結局入っちまったなぁ。
次郎は独りごちた。
八甲田でフィールドワークを終えた次郎は弘前市に入ったところで、毎回目にはするもののずっと入らなかったラーメン屋極煮干し本舗の前を通り過ぎた。
弘前に来て半年。避けては来たものの、終に入ることにした。
魔がさしたような感覚がした。後に次郎は語ったという。
いろいろあるが、そこまでドロドロの煮干し出汁ではないのもあるな。
うーむ、海老塩もそそるが、初回はお勧めの煮干し豚骨だな。
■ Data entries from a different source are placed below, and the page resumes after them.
Lemma logargs_body_shape (b : text) :
  lang logargs_body b ->
  exists S1 S2 B S3,
    b = concat [txt "&pulumi.LogArgs{"; S1; txt "Message:"; S2;
                txt "pulumi.Sprintf("; B; txt ")"; S3; txt "}"] /\
    Forall (fun c => is_space c = true) S1 /\
    Forall (fun c => is_space c = true) S2 /\
    B <> [] /\ Forall (fun c => is_not ")" c = true) B /\
    Forall (fun c => is_space c = true) S3.
Proof.
  unfold logargs_body. cbn [cat foldr]. intros H.
  apply lang_seq_inv in H as (p1 & m1 & -> & Hp1 & H). apply lang_str_inv in Hp1.
  apply lang_seq_inv in H as (S1 & m2 & -> & HS1 & H). apply lang_star_cls_inv in HS1.
  apply lang_seq_inv in H as (p2 & m3 & -> & Hp2 & H). apply lang_str_inv in Hp2.
  apply lang_seq_inv in H as (S2 & m4 & -> & HS2 & H). apply lang_star_cls_inv in HS2.
  apply lang_seq_inv in H as (G & m5 & -> & HG & H). apply lang_group_inv in HG.
  apply lang_seq_inv in HG as (p3 & n1 & -> & Hp3 & HG). apply lang_str_inv in Hp3.
  apply lang_seq_inv in HG as (B & n2 & -> & HB & HG). apply lang_plus_cls_inv in HB as [HB1 HB2].
  apply lang_seq_inv in HG as (p4 & n3 & -> & Hp4 & HG). apply lang_chr_inv in Hp4.
  apply lang_eps_inv in HG.
  apply lang_seq_inv in H as (S3 & m6 & -> & HS3 & H). apply lang_star_cls_inv in HS3.
  apply lang_seq_inv in H as (p5 & m7 & -> & Hp5 & H). apply lang_chr_inv in Hp5.
  apply lang_eps_inv in H. subst.
  exists S1, S2, B, S3. cbn [concat]. rewrite !app_nil_r, <- !app_assoc. auto 10.
Qed.

Lemma pattern1_split (m : text) :
  lang P m -> exists h b, m = h ++ b /\ lang call_head h /\ lang logargs_body b.
Proof.
  unfold P, FixLogargs.pattern1. cbn [cat foldr]. intros H.
  apply lang_seq_inv in H as (h & b & -> & Hh & Hb). apply lang_group_inv in Hh.
  exists h, b. auto.
Qed.

(** The other way round: a call head and the pieces of a body make a match. *)
Lemma pattern1_join (h S1 S2 B S3 : text) :
  lang call_head h ->
  Forall (fun c => is_space c = true) S1 ->
  Forall (fun c => is_space c = true) S2 ->
  B <> [] -> Forall (fun c => is_not ")" c = true) B ->
  Forall (fun c => is_space c = true) S3 ->
  lang P (h ++ concat [txt "&pulumi.LogArgs{"; S1; txt "Message:"; S2;
                       txt "pulumi.Sprintf("; B; txt ")"; S3; txt "}"]).
Proof.
  intros Hh H1 H2 HB1 HB2 H3.
  unfold P, FixLogargs.pattern1. cbn [cat foldr].
  apply lang_seq; [apply lang_group; exact Hh|].
  replace (concat [txt "&pulumi.LogArgs{"; S1; txt "Message:"; S2;
                   txt "pulumi.Sprintf("; B; txt ")"; S3; txt "}"])
    with (txt "&pulumi.LogArgs{" ++ S1 ++ txt "Message:" ++ S2 ++
          (txt "pulumi.Sprintf(" ++ B ++ [")"%char] ++ []) ++ S3 ++ ["}"%char] ++ [])
    by (cbn [concat]; rewrite !app_nil_r, <- !app_assoc; reflexivity).
  repeat (apply lang_seq;
          [first [ apply lang_str | apply lang_chr
                 | apply lang_star_cls_intro; assumption
                 | apply lang_group ]|]); [|constructor].
  repeat (apply lang_seq;
          [first [ apply lang_str | apply lang_chr
                 | apply lang_plus_cls_intro; assumption ]|]).
  constructor.
Qed.

Lemma pattern1_repl (s : text) (g : groups) (rest : text) :
  match_at P s = Some (g, rest) ->
  exists h b, s = h ++ b ++ rest /\ lang call_head h /\ lang logargs_body b /\
              repl g = h ++ txt "nil".
Proof.
  unfold P, FixLogargs.pattern1. cbn [cat foldr]. intros E.
  apply match_at_group_first in E as (h & b & -> & Hh & Hb & Hg);
    [|discriminate|reflexivity].
  exists h, b. split; [reflexivity|]. split; [exact Hh|]. split; [exact Hb|].
  unfold repl. cbn [expand flat_map]. rewrite Hg, app_nil_r. reflexivity.
Qed.

Lemma call_head_has_comma (h : text) :
  lang call_head h -> ~ Forall (fun c => is_not "," c = true) h.
Proof.
  intros H F. apply call_head_shape in H as (W & A & S & -> & _).
  cbn [concat] in F. rewrite !app_assoc in F.
  apply Forall_app in F as [F _]. apply Forall_app in F as [F _].
  apply Forall_app in F as [_ F]. apply Forall_cons in F as [F _]. discriminate.
Qed.

Lemma pattern1_nonempty : ~ lang P [].
Proof.
  intros H. apply pattern1_split in H as (h & b & E & Hh & _).
  symmetry in E. apply app_eq_nil in E as [-> _].
  apply call_head_shape in Hh as (W & A & S & E & _). discriminate.
Qed.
それと餃子もいくか。
次郎は券売機に金を投入した。
しめて、1110円か。まぁいい。
食券を持って空いてる席につく次郎。
店員がやってきて、食券を奪う。
そういえば…シニアアソシエイツの柳沢にもらった一品サービス券があったな。これだこれだ。
おい、これで炙りチャーシューを追加だ。
はい。
次郎は店員が去ると、テーブルに置いてある水をがぶ飲みした。ピッチャーの水を飲み干そうかという頃、餃子が着弾した。
はい、餃子です。
ほう。小さめでまぁなかなかうまそうだな。
続けざまにらーめんが着弾した。
ラーメンお待たせしました。
ふん、一息つく暇を与えてくれないぜ。
ほう、まぁまぁのビジュアルだな。
む、やはり煮干しの匂いがキツめだ。
どれ。
ズズッ。
ふむ、そこまで強烈な匂いはしないものの、豚骨と相まって濃厚だ。
シナチクが太いな。
麺は、やや細めのストレートか。柔さ加減はまぁまぁか。
ズルズルッ、ズルズルッ。
煮干しスープと絡み、濃厚な味になる。白米に手を出したくなるな。
ほほう、チャーシューはなかなかのビジュアル。
次郎は大口を開けてチャーシューを頬張った。
うむ。柔らかい。なかなかの食べ応え。一つ追加はアリだったな。
ズルズルッ、ズルズルッ。
ズズ、ズズズズズー。
ズルズルッ、ズルズルッ。
ズズズズズー。
ふぅ。
あれ。もうなくなっちまったか。意外とあっさりなくなったな。
ごちそうさんっと。
次郎はそう呟くと店を出た。
まぁまぁだったな。予想通りか。
さて、行くか。
もうそろそろコートが必要だな。
次郎は背中を丸めて車に乗り込んだ。
秋はあっという間に立ち去り、厳しい冬がまさに今訪れようとしていた。
続く。
極煮干し本舗@弘前
いかにもな煮干しラーメン屋。推しは煮干し豚骨。濃厚な味わい。失敗はない。が目新しさに欠けるか。
3.2次郎。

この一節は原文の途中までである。